Methods: We conducted an eight-arm cost-effectiveness analysis to assess the costs, recall and precision of semi-automated workflows, incorporating MAG with adjunctive machine learning, for continually updating our living map. Resource use data (time use) were collected from information specialists and other researchers involved in map production. Our systematic review software, EPPI-Reviewer, was adapted to incorporate MAG and associated machine learning workflows, and also used to collect data on recall, precision, and manual screening workload.

Results: The semi-automated MAG-enabled workflow dominated conventional workflows in both the base case and sensitivity analyses. At one month our MAG-enabled workflow with machine learning, active learning and fixed screening targets identified 469 additional, eligible articles for inclusion in our living map, and cost £3,179 GBP per week less, compared with conventional methods relying on Boolean searches of Medline and Embase.
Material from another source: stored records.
(** The writer notifies: its changes are told, and it is gone. *)
Lemma in_step_notify ws1 w ws2 k F x :
  apart (ws1 ++ w :: ws2) → (¬ owns w k → ∀ y, apply_at k y (w_effective w) = y) →
  in_step (ws1 ++ w :: ws2) k F x → in_step (ws1 ++ ws2) k (apply_at k F (w_effective w)) x.
Proof.
  intros Ha Hno [H1 H2]. split.
  - intros w0 Hin Ho. rewrite Hno; [apply H1; [|done]; apply elem_of_middle; by right|].
    intros Ho'. by eapply apart_owner.
  - intros Hnone. destruct (decide (is_Some (sc_set (w_batch w) !! k))) as [Hs|Hs];
      [apply H1; [apply elem_of_middle; by left|by left]|].
    destruct (decide (k ∈ sc_unset (w_batch w))) as [Hu|Hu];
      [apply H1; [apply elem_of_middle; by left|by right]|].
    assert (¬ owns w k) as Hw by (intros [?|?]; done).
    rewrite (Hno Hw). apply H2. intros w0 [->|Hin]%elem_of_middle; [done|by apply Hnone].
Qed.

(** A new writer has changed nothing yet. *)
Lemma in_step_start ws w k F x :
  no_race ws (w_batch w) → w_effective w = sc_new → in_step ws k F x → in_step (w :: ws) k F x.
Proof.
  intros Hr Hw [H1 H2]. split.
  - intros w0 [->|Hin]%elem_of_cons Ho; [|by apply H1]. rewrite Hw, apply_at_empty. apply H2.
    intros w0 Hin Ho'. unfold no_race in Hr. rewrite Forall_forall in Hr. by eapply Hr.
  - intros Hnone. apply H2. intros w0 Hin. apply Hnone. by right.
Qed.

(** Whoever reads the cell is in step. *)
Lemma in_step_read s ws k : Forall (writer_ok s) ws → in_step ws k (simple_contents s k) (simple_contents s k).
Proof.
  rewrite Forall_forall. intros Hw. split; [|done]. intros w Hin _. by apply wo_held, Hw.
Qed.

Lemma apply_at_idemp k x e : apply_at k (apply_at k x e) e = apply_at k x e.
Proof. unfold apply_at. destruct (decide _); [done|]. by destruct (sc_set e !! k). Qed.

Lemma live_same_rev s s' sub p : same_subscribers s s' → simple_live s' sub p → simple_live s sub p.
Proof. intros (Hs & Hc & Ha & _). unfold simple_live. by rewrite Hs, Hc, Ha. Qed.

Lemma conc_inv_writer s s' ws1 w w' ws2 o :
  conc_inv (mkConc s (ws1 ++ w :: ws2) o) → w_batch w' = w_batch w → cells_step s s' →
  (∀ k, ¬ owns w k → simple_contents s' k = simple_contents s k) →
  (∀ k F, apply_at k F (w_effective w) = simple_contents s k →
          apply_at k F (w_effective w') = simple_contents s' k) →
  (∀ kv, kv ∈ w_set w' → owns w kv.1) → (∀ k, k ∈ w_unset w' → owns w k) →
  (∀ k x, ¬ owns w k → apply_at k x (w_effective w') = x) →
  (w_set w' ≠ [] → sc_unset (w_effective w') = ∅) →
  conc_inv (mkConc s' (ws1 ++ w' :: ws2) o).
Proof.
  intros [Hok Hws Hap Htold Hopen] Hb (Hok' & _ & Hsame) Hno Heff H1 H2 H3 H4.
  cbn [c_inner c_writers c_opening] in *.
  assert (Hws' := Hws). rewrite Forall_forall in Hws'.
  assert (writer_ok s w) as Hw by (apply Hws', elem_of_middle; by left).
  split; cbn [c_inner c_writers c_opening].
  - done.
  - rewrite Forall_forall. intros w0 [->|Hin]%elem_of_middle.
    + split; try (rewrite Hb; done); [done|]. intros k.
      rewrite <- (Heff k (simple_contents s k)); [apply apply_at_idemp|]. by apply wo_held.
    + destruct (Hws' w0) as [A B C D Eh]; [apply elem_of_middle; by right|]. split; try done.
      intros k. destruct (decide (is_Some (sc_set (w_batch w0) !! k) ∨ k ∈ sc_unset (w_batch w0))) as [Ho|Ho].
      * rewrite Hno; [apply Eh|]. intros Ho'. by eapply apart_owner.
      * by apply C.
  - by eapply apart_same.
  - intros sub p k Hl Hk. unfold told. rewrite (queue_same s s' _ Hsame).
    eapply in_step_writer; [exact Hap|done|by apply Hno|by apply Heff|].
    eapply Htold; [|exact Hk]. by eapply live_same_rev.
  - intros op Hop. destruct (Hopen op Hop) as (Hc & Hi). split; [done|].
    intros k Hk Hn. eapply in_step_writer; [exact Hap|done|by apply Hno|by apply Heff|]. by apply Hi.
Qed.

Lemma conc_inv_set s s' ws1 ws2 o batch kv l l' eff eff' :
  conc_inv (mkConc s (ws1 ++ mkWriter batch (kv :: l) l' eff :: ws2) o) →
  write_set (s, eff) kv = (s', eff') →
  conc_inv (mkConc s' (ws1 ++ mkWriter batch l l' eff' :: ws2) o).
Proof.
  intros Hinv E. destruct kv as [key v]. assert (Hok := ci_ok _ Hinv). simpl in Hok.
  destruct (write_set_spec _ _ _ _ _ _ Hok E) as (Hstep & Hc & He).
  assert (Hw := ci_writers _ Hinv). simpl in Hw. rewrite Forall_app, Forall_cons in Hw.
  destruct Hw as (_ & [A B C D Eh] & _). cbn [w_batch w_set w_unset w_effective] in *.
  assert (touches batch key) as Hkey by (apply (A (key, v)); by left).
  assert (∀ k, ¬ touches batch k → k ≠ key) as Hne by (intros k Hk ->; done).
  assert (∀ k x, k ≠ key → apply_at k x eff' = apply_at k x eff) as Hother.
  { intros k x Hk. rewrite He. destruct (differs _ _); [|done]. unfold apply_at. simpl.
    by rewrite lookup_insert_ne. }
  eapply conc_inv_writer; [exact Hinv|done|done|..]; cbn [w_batch w_set w_unset w_effective].
  - intros k Hk. rewrite Hc, decide_False; [done|]. by apply Hne.
  - intros k F HF. rewrite Hc. destruct (decide (k = key)) as [->|Hk]; [|by rewrite Hother].
    rewrite He. unfold keep, differs in *.
    destruct (option_eqb value_eqb (simple_contents s key) v); simpl; [done|].
    unfold apply_at. simpl. rewrite D, decide_False, lookup_insert_eq by (done || set_solver). done.
  - intros kv Hkv. apply A. by right.
  - done.
  - intros k x Hk. rewrite Hother by (by apply Hne). by apply C.
  - intros _. rewrite He. destruct (differs _ _); by apply D.
Qed.

Lemma conc_inv_unset s s' ws1 ws2 o batch key l' eff eff' :
  conc_inv (mkConc s (ws1 ++ mkWriter batch [] (key :: l') eff :: ws2) o) →
  write_unset (s, eff) key = (s', eff') →
  conc_inv (mkConc s' (ws1 ++ mkWriter batch [] l' eff' :: ws2) o).
Proof.
  intros Hinv E. assert (Hok := ci_ok _ Hinv). simpl in Hok.
  destruct (write_unset_spec _ _ _ _ _ Hok E) as (Hstep & Hc & He).
  assert (Hw := ci_writers _ Hinv). simpl in Hw. rewrite Forall_app, Forall_cons in Hw.
  destruct Hw as (_ & [A B C D Eh] & _). cbn [w_batch w_set w_unset w_effective] in *.
  assert (touches batch key) as Hkey by (apply B; by left).
  assert (∀ k, ¬ touches batch k → k ≠ key) as Hne by (intros k Hk ->; done).
  assert (∀ k x, k ≠ key → apply_at k x eff' = apply_at k x eff) as Hother.
  { intros k x Hk. rewrite He. destruct (simple_contents s key); [|done]. unfold apply_at. simpl.
    destruct (decide (k ∈ sc_unset eff)) as [Hin|Hin].
    - by rewrite decide_True by (apply elem_of_union; by right).
    - rewrite decide_False; [done|]. intros [?%elem_of_singleton|?]%elem_of_union; done. }
  eapply conc_inv_writer; [exact Hinv|done|done|..]; cbn [w_batch w_set w_unset w_effective].
  - intros k Hk. rewrite Hc, decide_False; [done|]. by apply Hne.
  - intros k F HF. rewrite Hc. destruct (decide (k = key)) as [->|Hk]; [|by rewrite Hother].
    rewrite He. destruct (simple_contents s key) eqn:Ek; [|done]. unfold apply_at. simpl.
    rewrite decide_True; [done|]. apply elem_of_union. left. by apply elem_of_singleton.
  - intros kv Hkv. by apply elem_of_nil in Hkv.
  - intros k Hk. apply B. by right.
  - intros k x Hk. rewrite Hother by (by apply Hne). by apply C.
  - done.
Qed.

Lemma writers_ok_same s s' ws :
  (∀ k, simple_contents s' k = simple_contents s k) → Forall (writer_ok s) ws → Forall (writer_ok s') ws.
Proof.
  intros Hc Hws. eapply Forall_impl; [exact Hws|]. intros w [A B C D E]. split; try done.
  intros k. rewrite Hc. apply E.
Qed.

Lemma conc_inv_start s ws o batch l l' :
  conc_inv (mkConc s ws o) → no_race ws batch →
  l ≡ₚ map_to_list (sc_set batch) → l' ≡ₚ elements (sc_unset batch) →
  conc_inv (mkConc s (mkWriter batch l l' sc_new :: ws) o).
Proof.
  intros [Hok Hws Hap Htold Hopen] Hr Hl Hl'. cbn [c_inner c_writers c_opening] in *.
  split; cbn [c_inner c_writers c_opening].
  - done.
  - constructor; [|done]. split; cbn [w_batch w_set w_unset w_effective].
    + intros [k v] Hin. rewrite Hl in Hin. left. apply elem_of_map_to_list in Hin. simpl. eauto.
    + intros k Hin. rewrite Hl' in Hin. right. by apply elem_of_elements.
    + intros k x _. apply apply_at_empty.
    + done.
    + intros k. apply apply_at_empty.
  - split; done.
  - intros sub p k Hlv Hk. apply in_step_start; [exact Hr|done|by eapply Htold].
  - intros op Hop. destruct (Hopen op Hop) as (Hc & Hi). split; [done|].
    intros k Hk Hn. apply in_step_start; [exact Hr|done|by apply Hi].
Qed.

Lemma conc_inv_notify s ws1 ws2 batch eff :
  conc_inv (mkConc s (ws1 ++ mkWriter batch [] [] eff :: ws2) None) →
  conc_inv (mkConc (notify eff s) (ws1 ++ ws2) None).
Proof.
  intros [Hok Hws Hap Htold Hopen]. cbn [c_inner c_writers c_opening] in *.
  destruct (notify_spec s eff Hok) as (Hok' & Hc & Hh & Hlive).
  assert (∀ k, simple_contents (notify eff s) k = simple_contents s k) as Hcon
    by (intros; by apply contents_ext).
  assert (Hw := Hws). rewrite Forall_app, Forall_cons in Hw. destruct Hw as (Hw1 & [_ _ C _ _] & Hw2).
  split; cbn [c_inner c_writers c_opening]; [done| | | |done].
  - eapply writers_ok_same; [exact Hcon|]. by apply Forall_app.
  - by apply apart_middle in Hap as [_ ?].
  - intros sub p k Hl Hk. assert (simple_live s sub p) as Hl0 by (by eapply notify_live_rev).
    destruct (Hlive _ _ Hl0) as [_ Hq]. unfold told. rewrite Hq, foldl_app, (fold_sent p), Hcon by done.
    change eff with (w_effective (mkWriter batch [] [] eff)).
    eapply in_step_notify; [exact Hap|intros; by apply C|]. by eapply Htold.
Qed.

Lemma conc_inv_open s ws p l :
  conc_inv (mkConc s ws None) → l ≡ₚ (map_to_list (cells s)).*1 →
  conc_inv (mkConc s ws (Some (mkOpening p l ∅))).
Proof.
  intros [Hok Hws Hap Htold _] Hl. split; cbn [c_inner c_writers c_opening] in *; [done..|].
  intros op [= <-]. cbn [o_prefix o_todo o_state]. split; [intros k; rewrite lookup_empty; by intros []|].
  intros k _ Hk. rewrite lookup_empty.
  assert (simple_contents s k = None) as Hn.
  { unfold simple_contents. destruct (cells s !! k) as [c|] eqn:E; [|done]. contradict Hk.
    rewrite Hl. apply list_elem_of_fmap. exists (k, c). by rewrite elem_of_map_to_list. }
  rewrite <- Hn at 1. by apply in_step_read.
Qed.

Lemma conc_inv_read s ws p k l m :
  conc_inv (mkConc s ws (Some (mkOpening p (k :: l) m))) →
  conc_inv (mkConc s ws (Some (mkOpening p l (if covered p k then <[ k := simple_contents s k ]> m else m)))).
Proof.
  intros [Hok Hws Hap Htold Hopen]. split; cbn [c_inner c_writers c_opening] in *; [done..|].
  intros op [= <-]. cbn [o_prefix o_todo o_state]. destruct (Hopen _ eq_refl) as (Hc & Hi).
  cbn [o_prefix o_todo o_state] in *. split.
  - intros j. destruct (covered p k) eqn:Ek; [|apply Hc]. rewrite lookup_insert. case_decide; [by subst|apply Hc].
  - intros j Hj Hn. destruct (decide (j = k)) as [->|Hne].
    + rewrite Hj, lookup_insert_eq. by apply in_step_read.
    + assert ((if covered p k then <[ k := simple_contents s k ]> m else m) !! j = m !! j) as ->.
      { destruct (covered p k); [|done]. by rewrite lookup_insert_ne. }
      apply Hi; [done|]. by intros [?|?]%elem_of_cons.
Qed.

Lemma attach_live_rev p opening s sub s' sub0 p0 :
  simple_ok s → attach p opening s = (sub, s') → simple_live s' sub0 p0 →
  (rx sub0 = rx sub ∧ p0 = p) ∨ simple_live s sub0 p0.
Proof.
  intros Hok E (e & ch & He & Hp & Htx & Ha & Hch & Ho & Hcov & Htr).
  unfold attach in E. set (r := fresh (dom (chans s))) in E. injection E as <- <-. simpl in *.
  apply elem_of_app in He as [He| ->%list_elem_of_singleton]; [|by left].
  destruct (ok_chans s Hok e He) as [[c Hc] Hal].
  assert (s_tx e ≠ r) as Hne.
  { intros Heq. assert (r ∉ dom (chans s)) as Hf by apply is_fresh. apply Hf, elem_of_dom.
    rewrite <- Heq. eauto. }
  right. exists e, ch. rewrite lookup_insert_ne in Hch by congruence. split_and!; try done.
  apply elem_of_union in Ha as [Ha%elem_of_singleton|Ha]; [congruence|done].
Qed.

Lemma conc_inv_push s ws p m sub s' :
  conc_inv (mkConc s ws (Some (mkOpening p [] m))) → attach p (mkStateChange m ∅) s = (sub, s') →
  conc_inv (mkConc s' ws None).
Proof.
  intros [Hok Hws Hap Htold Hopen] E. cbn [c_inner c_writers c_opening] in *.
  destruct (Hopen _ eq_refl) as (Hcov & Hi). cbn [o_prefix o_todo o_state] in *.
  assert (all_covered p (mkStateChange m ∅) = true) as Hc.
  { unfold all_covered. apply andb_true_iff. rewrite !forallb_Forall, !Forall_forall. simpl. split.
    - intros k Hk. apply list_elem_of_fmap in Hk as ([k' v] & -> & Hk%elem_of_map_to_list).
      apply Hcov. simpl. eauto.
    - intros k Hk. apply elem_of_elements in Hk. set_solver. }
  destruct (attach_spec p _ s sub s' Hok Hc E) as (Hfresh & Hok' & Hcs & Hh & Hothers & Hl & Hq).
  assert (∀ k, simple_contents s' k = simple_contents s k) as Hcon by (intros; by apply contents_ext).
  split; cbn [c_inner c_writers c_opening]; [done|by eapply writers_ok_same|done| |done].
  intros sub0 p0 k Hl0 Hk. rewrite Hcon. unfold told.
  destruct (attach_live_rev _ _ _ _ _ _ _ Hok E Hl0) as [[Hrx ->]|Hold].
  - rewrite Hrx, Hq. simpl. unfold apply_at at 1. simpl. rewrite decide_False by set_solver.
    apply Hi; [done|set_solver].
  - destruct (Hothers _ _ Hold) as [_ ->]. by eapply Htold.
Qed.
Conclusions: We were able to increase recall and coverage of a large living map, whilst reducing its production costs. This finding is likely to be transferrable to OpenAlex, MAG's successor database platform.

Keywords: Automation; evidence synthesis; machine learning; systematic map; systematic review.

Grants and funding

This work was supported by the Wellcome Trust [201524; an award to the Human Behaviour-Change Project]. The substantive and methodological work on the map was commissioned by the National Institute for Health Research (NIHR) Policy Research Programme (PRP) for the Department of Health and Social Care (DHSC). It was funded through the NIHR PRP contract [PR-R6-0113-11003]. The views expressed in this publication are those of the author(s) and not necessarily those of the NHS, the NIHR or the DHSC.